## Try it:
Return each line of the data that follows exactly as it reads.

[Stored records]
Lemma before_elem p : p ∈ before_key k s ↔ p ∈ s ∧ std_less p.1 k = true.
Proof. unfold before_key. rewrite list_elem_of_filter. tauto. Qed.
Lemma after_elem p : p ∈ after_key k s ↔ p ∈ s ∧ std_less k p.1 = true.
Proof. unfold after_key. rewrite list_elem_of_filter. tauto. Qed.
Lemma equal_elem p : p ∈ equal_range k s ↔ p ∈ s ∧ p.1 = k.
Proof. unfold equal_range. rewrite list_elem_of_filter, expr_eqb_eq. tauto. Qed.
Lemma equal_snd a : a ∈ (equal_range k s).*2 ↔ (k, a) ∈ s.
Proof.
  rewrite list_elem_of_fmap. split.
  - intros ([k' a'] & -> & [Hp Hk]%equal_elem). simpl in *. by subst.
  - intros Ha. exists (k, a). split; [done|]. by apply equal_elem.
Qed.

Lemma replaced_elem k' a :
  (k', a) ∈ s' ↔ (k' = k ∧ a ∈ l) ∨ (k' ≠ k ∧ (k', a) ∈ s).
Proof.
  rewrite !elem_of_app, before_elem, after_elem, list_elem_of_fmap. simpl.
  destruct (less_cases k' k) as [(-> & E1 & E2)|[(E1 & E2 & ?)|(E1 & E2 & ?)]]; rewrite ?E1, ?E2; naive_solver.
Qed.

Lemma replaced_sorted : StronglySorted (λ p q, std_less q.1 p.1 = false) s'.
Proof.
  rewrite (mm_split k s Hs), !StronglySorted_app in Hs. destruct Hs as (H1 & H2 & H3 & H4 & H5).
  apply StronglySorted_app. split_and!; [|done|apply StronglySorted_app; split_and!; [| |done]].
  - intros p q [Hp Hl]%before_elem Hq. apply less_asym.
    apply elem_of_app in Hq as [(a & -> & _)%list_elem_of_fmap|[_ Hq]%after_elem]; [done|].
    by eapply less_trans.
  - intros p q (a & -> & _)%list_elem_of_fmap [_ Hq]%after_elem. by apply less_asym.
  - clear. induction l as [|a l' IH]; simpl; [constructor|]. constructor; [done|].
    apply list.Forall_forall. intros p (a' & -> & _)%list_elem_of_fmap. apply less_irrefl.
Qed.

Lemma replaced_range : (equal_range k s').*2 = l.
Proof.
  unfold equal_range at 1. rewrite !filter_app.
  destruct (key_filters k (before_key k s)) as (_ & Hb & _); [by intros p [_ ?]%before_elem|].
  destruct (key_filters_gt k (after_key k s)) as (_ & Ha & _); [by intros p [_ ?]%after_elem|].
  destruct (key_filters_eq k (pair k <$> l)) as (_ & He & _); [by intros p (? & -> & _)%list_elem_of_fmap|].
  unfold equal_range in Hb, Ha, He. rewrite Hb, Ha, He, app_nil_r. simpl.
  rewrite <-list_fmap_compose. apply list_fmap_id.
Qed.

Lemma replaced_other k' : k' ≠ k → equal_range k' s' = equal_range k' s.
Proof.
  intros Hne. rewrite (mm_split k s Hs) at 3. unfold equal_range at 1 2. rewrite !filter_app. do 2 f_equal.
  rewrite !filter_none; [done | |].
  - intros p [_ Hp]%equal_elem Hc%expr_eqb_eq. congruence.
  - intros p (a & -> & _)%list_elem_of_fmap Hc%expr_eqb_eq. simpl in Hc. congruence.
Qed.

(** The new range keeps the multimap well-formed. *)
Lemma replaced_ok :
  mm_ok s → minimal l → (∀ a, a ∈ l → 0 < numBytes a ∧ isReadOrWrite (type a) = true) → mm_ok s'.
Proof.
  intros [_ Hentry Hmin] Hl He. split; [apply replaced_sorted | |].
  - intros [k' a] [[-> Ha]|[_ Ha]]%replaced_elem; [by apply He | by apply Hentry].
  - intros k'. destruct (decide (expr_eqb k' k = true)) as [->%expr_eqb_eq|Hne].
    + by rewrite replaced_range.
    + rewrite replaced_other; [done|]. intros ->. by rewrite (proj2 (expr_eqb_eq k k)) in Hne.
Qed.

(** What the new range records. *)
Lemma replaced_recorded op :
  isReadOrWrite (op_type op) = true → (∀ a, (k, a) ∈ s → isReadOrWrite (type a) = true) →
  (∀ a, a ∈ l → (k, a) ∈ s ∨ a = entered (op_numBytes op) op) →
  (∀ a, (k, a) ∈ s → a ∈ l ∨ subsumed a op = true) → (∃ a, a ∈ l ∧ subsumes a op = true) →
  ∀ k' n t, isReadOrWrite t = true →
    sym_recorded s' k' n t ↔ sym_recorded s k' n t ∨
      (k' = k ∧ n ≤ op_numBytes op ∧ isWrite (op_type op) || isRead t = true).
Proof.
  intros Hop Hrw Hl Hold (a0 & Ha0 & Hsu) k' n t Ht.
  assert (n ≤ op_numBytes op → isWrite (op_type op) || isRead t = true → sym_recorded s' k n t) as Hin.
  { intros Hn Hw. exists a0. split; [apply replaced_elem; by left | by apply (stands_for_trans a0 op)]. }
  split.
  - intros (a & [[-> Ha]|[_ Ha]]%replaced_elem & Hst); [|left; by exists a].
    destruct (Hl a Ha) as [Has| ->]; [left; by exists a | right; by destruct Hst].
  - intros [(a & Ha & Hst)|(-> & Hn & Hw)]; [|auto].
    destruct (decide (expr_eqb k' k = true)) as [->%expr_eqb_eq|Hne].
    + destruct (Hold a Ha) as [Hal|Hsb]; [exists a; split; [apply replaced_elem; by left | done]|].
      unfold subsumed in Hsb. rewrite andb_true_iff, Z.leb_le in Hsb. destruct Hsb as [Hnb Hsb], Hst as [Hn Hw].
      apply Hin; [lia|]. specialize (Hrw a Ha). by destruct (type a), (op_type op), t.
    + exists a. split; [|done]. apply replaced_elem. right. split; [|done].
      intros ->. by rewrite (proj2 (expr_eqb_eq k k)) in Hne.
Qed.
End replace.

## Reply to the task:
Lemma before_elem p : p ∈ before_key k s ↔ p ∈ s ∧ std_less p.1 k = true.
Proof. unfold before_key. rewrite list_elem_of_filter. tauto. Qed.
Lemma after_elem p : p ∈ after_key k s ↔ p ∈ s ∧ std_less k p.1 = true.
Proof. unfold after_key. rewrite list_elem_of_filter. tauto. Qed.
Lemma equal_elem p : p ∈ equal_range k s ↔ p ∈ s ∧ p.1 = k.
Proof. unfold equal_range. rewrite list_elem_of_filter, expr_eqb_eq. tauto. Qed.
Lemma equal_snd a : a ∈ (equal_range k s).*2 ↔ (k, a) ∈ s.
Proof.
  rewrite list_elem_of_fmap. split.
  - intros ([k' a'] & -> & [Hp Hk]%equal_elem). simpl in *. by subst.
  - intros Ha. exists (k, a). split; [done|]. by apply equal_elem.
Qed.

Lemma replaced_elem k' a :
  (k', a) ∈ s' ↔ (k' = k ∧ a ∈ l) ∨ (k' ≠ k ∧ (k', a) ∈ s).
Proof.
  rewrite !elem_of_app, before_elem, after_elem, list_elem_of_fmap. simpl.
  destruct (less_cases k' k) as [(-> & E1 & E2)|[(E1 & E2 & ?)|(E1 & E2 & ?)]]; rewrite ?E1, ?E2; naive_solver.
Qed.

Lemma replaced_sorted : StronglySorted (λ p q, std_less q.1 p.1 = false) s'.
Proof.
  rewrite (mm_split k s Hs), !StronglySorted_app in Hs. destruct Hs as (H1 & H2 & H3 & H4 & H5).
  apply StronglySorted_app. split_and!; [|done|apply StronglySorted_app; split_and!; [| |done]].
  - intros p q [Hp Hl]%before_elem Hq. apply less_asym.
    apply elem_of_app in Hq as [(a & -> & _)%list_elem_of_fmap|[_ Hq]%after_elem]; [done|].
    by eapply less_trans.
  - intros p q (a & -> & _)%list_elem_of_fmap [_ Hq]%after_elem. by apply less_asym.
  - clear. induction l as [|a l' IH]; simpl; [constructor|]. constructor; [done|].
    apply list.Forall_forall. intros p (a' & -> & _)%list_elem_of_fmap. apply less_irrefl.
Qed.

Lemma replaced_range : (equal_range k s').*2 = l.
Proof.
  unfold equal_range at 1. rewrite !filter_app.
  destruct (key_filters k (before_key k s)) as (_ & Hb & _); [by intros p [_ ?]%before_elem|].
  destruct (key_filters_gt k (after_key k s)) as (_ & Ha & _); [by intros p [_ ?]%after_elem|].
  destruct (key_filters_eq k (pair k <$> l)) as (_ & He & _); [by intros p (? & -> & _)%list_elem_of_fmap|].
  unfold equal_range in Hb, Ha, He. rewrite Hb, Ha, He, app_nil_r. simpl.
  rewrite <-list_fmap_compose. apply list_fmap_id.
Qed.

Lemma replaced_other k' : k' ≠ k → equal_range k' s' = equal_range k' s.
Proof.
  intros Hne. rewrite (mm_split k s Hs) at 3. unfold equal_range at 1 2. rewrite !filter_app. do 2 f_equal.
  rewrite !filter_none; [done | |].
  - intros p [_ Hp]%equal_elem Hc%expr_eqb_eq. congruence.
  - intros p (a & -> & _)%list_elem_of_fmap Hc%expr_eqb_eq. simpl in Hc. congruence.
Qed.

(** The new range keeps the multimap well-formed. *)
Lemma replaced_ok :
  mm_ok s → minimal l → (∀ a, a ∈ l → 0 < numBytes a ∧ isReadOrWrite (type a) = true) → mm_ok s'.
Proof.
  intros [_ Hentry Hmin] Hl He. split; [apply replaced_sorted | |].
  - intros [k' a] [[-> Ha]|[_ Ha]]%replaced_elem; [by apply He | by apply Hentry].
  - intros k'. destruct (decide (expr_eqb k' k = true)) as [->%expr_eqb_eq|Hne].
    + by rewrite replaced_range.
    + rewrite replaced_other; [done|]. intros ->. by rewrite (proj2 (expr_eqb_eq k k)) in Hne.
Qed.

(** What the new range records. *)
Lemma replaced_recorded op :
  isReadOrWrite (op_type op) = true → (∀ a, (k, a) ∈ s → isReadOrWrite (type a) = true) →
  (∀ a, a ∈ l → (k, a) ∈ s ∨ a = entered (op_numBytes op) op) →
  (∀ a, (k, a) ∈ s → a ∈ l ∨ subsumed a op = true) → (∃ a, a ∈ l ∧ subsumes a op = true) →
  ∀ k' n t, isReadOrWrite t = true →
    sym_recorded s' k' n t ↔ sym_recorded s k' n t ∨
      (k' = k ∧ n ≤ op_numBytes op ∧ isWrite (op_type op) || isRead t = true).
Proof.
  intros Hop Hrw Hl Hold (a0 & Ha0 & Hsu) k' n t Ht.
  assert (n ≤ op_numBytes op → isWrite (op_type op) || isRead t = true → sym_recorded s' k n t) as Hin.
  { intros Hn Hw. exists a0. split; [apply replaced_elem; by left | by apply (stands_for_trans a0 op)]. }
  split.
  - intros (a & [[-> Ha]|[_ Ha]]%replaced_elem & Hst); [|left; by exists a].
    destruct (Hl a Ha) as [Has| ->]; [left; by exists a | right; by destruct Hst].
  - intros [(a & Ha & Hst)|(-> & Hn & Hw)]; [|auto].
    destruct (decide (expr_eqb k' k = true)) as [->%expr_eqb_eq|Hne].
    + destruct (Hold a Ha) as [Hal|Hsb]; [exists a; split; [apply replaced_elem; by left | done]|].
      unfold subsumed in Hsb. rewrite andb_true_iff, Z.leb_le in Hsb. destruct Hsb as [Hnb Hsb], Hst as [Hn Hw].
      apply Hin; [lia|]. specialize (Hrw a Ha). by destruct (type a), (op_type op), t.
    + exists a. split; [|done]. apply replaced_elem. right. split; [|done].
      intros ->. by rewrite (proj2 (expr_eqb_eq k k)) in Hne.
Qed.
End replace.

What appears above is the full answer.